Having to camp on Holly and Josh’s couch also brings their own wants and needs into focus. It’s their reading of trans history that feeds the self-affirming energy Hancox-Monk brings to the role. (The character’s name is shouted from offstage at the end but I don’t quite catch it – Gabe perhaps?)

Nī Dekkers-Reihana is another ball of energy in Anything Could Happen by Indigo Paul. Despite the recurring line, “You have not stopped loving your old lover,” this (also unnamed) person is reclaiming the spaces in their home and the body parts once occupied by the departed lover. Rediscovering an abandoned playlist, “sanding down the bits that snagged”, biking to the beach and convincing yourself anything can happen in an empty space is a highly relatable state of being that Dekkers-Reihana captures with admirable conviction.

Mel Dodge returns to embody an experience well beyond childbirth in Elspeth Tilley’s Happiness is HRT. Confusion over the names of a street and a medical specialist ingeniously allows this woman to take a phone consultation – via a Bluetooth earpiece. A high-performing Project Manager beset with tragicomic symptoms of menopause, she is again unnamed but is married to Darren and has a friend-in-jeopardy called Evelyn Williams.

In the process of sharing her mood swings, the shortfalls in providing effective women’s health are powerfully critiqued. In a performance that would give anyone hot flushes, Dodge is a force to be reckoned with. Yet there is joy in declaring you’re not going to take it any more – even though you will take HRT, despite the expense.

Stevie Hancox-Monk, in a dressing gown, has checked the letter box more than once since the start of the show and now there is something in it! In this delightful interlude – An Unexpected Delivery by Nī Dekkers-Reihana – they share the joy with the audience and raise an intriguing question about the origin of the word for what we are playing with (which some may see as a metaphor for joy).

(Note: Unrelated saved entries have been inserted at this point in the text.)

(* ===== verification/IoStrand.v ===== *)
(** * IoStrand: executors and strands

    Models [strand_state] of [src/io/scheduler.cpp] and [executor] of
    [src/io/context.cpp], on which all that runs on one strand depends: the
    handlers of a strand run one at a time, in the order in which they were
    posted, whatever the threads of the context do.  Each section that a lock
    protects, and each post to the context, is one step of a thread; the steps of
    threads are interleaved in every order.  A thread is its stack: its
    handlers may post and dispatch between any two steps, so that runs nest. *)

From stdpp Require Import functions.
From S2P Require Import Prelude.

Module strand.

Section strand.
Context {H : Type}.

(** ** State *)

Record strand_state := mk_state { queue_ : list H; scheduled_ : bool }.

(** What the context runs: a handler, or the run of a strand. *)
Inductive job := run_strand (s : nat) | run_handler (h : H).

(** What threads share, with the order in which handlers were given to each
    strand and the order in which they began. *)
Record shared := mk_shared {
  jobs : list job; strands : nat -> strand_state; given : nat -> list H; began : nat -> list H }.

(** Where a thread is: in a handler, in [run] before its lock, in the loop of
    [run], in the handler of [dispatch], in [release] before its lock, and
    before the post that ends [post] and [release]. *)
Inductive frame :=
  | handling (h : H)
  | run_enter (s : nat)
  | run_batch (s : nat) (batch : list H)
  | dispatching (s : nat)
  | releasing (s : nat)
  | scheduling (s : nat).

Definition stack : Type := list frame.

Definition set_jobs (l : list job) (x : shared) : shared := mk_shared l (strands x) (given x) (began x).
Definition set_strand (s : nat) (st : strand_state) (x : shared) : shared := mk_shared (jobs x) (<[s := st]> (strands x)) (given x) (began x).
Definition give (s : nat) (h : H) (x : shared) : shared := mk_shared (jobs x) (strands x) (<[s := given x s ++ [h]]> (given x)) (began x).
Definition begin (s : nat) (h : H) (x : shared) : shared := mk_shared (jobs x) (strands x) (given x) (<[s := began x s ++ [h]]> (began x)).

(** [running_strand]: that of the scope opened last. *)
Fixpoint running_strand (k : stack) : option nat :=
  match k with
  | [] => None
  | (run_enter s | run_batch s _ | dispatching s) :: _ => Some s
  | (handling _ | releasing _ | scheduling _) :: k => running_strand k
  end.

(** ** Operations

    Each gives what is shared, and the frames that the thread enters. *)

Definition context_post (j : job) (x : shared) : shared := set_jobs (jobs x ++ [j]) x.

Definition push_back (s : nat) (h : H) (x : shared) : shared :=
  give s h (set_strand s (mk_state (queue_ (strands x s) ++ [h]) (scheduled_ (strands x s))) x).

Definition set_scheduled (s : nat) (b : bool) (x : shared) : shared := set_strand s (mk_state (queue_ (strands x s)) b) x.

Now we, in the audience, become Nī Dekkers-Reihana’s unnamed character’s visitor for “a big old debrief” over a cuppa, in Dunno by Stevie Greeks. What unfolds is a poignant sharing of an adult child’s visit to their farmer father. Anyone who is at any point of their te reo Māori journey will relate very strongly to this. Even if you are just increasingly aware of te reo’s resurgence, you will find it enlightening.

In Dekkers-Reihana’s exquisite recreation of the visit, the personal child-father relationship resonates to acknowledge the generational damage inflicted on tangata whenua, their reo and their mana. Beyond the fear and shame they feel, joy is restored in their beautifully rendered waiata.

With Joy, directors Kerryn Palmer and Sally Richards have presided over a profoundly insightful and engaging sextet of memorable encounters. As with many works in the festival – produced by Beth Barclay and Sally Richards – we can only hope they get to play seasons beyond these brief encounters.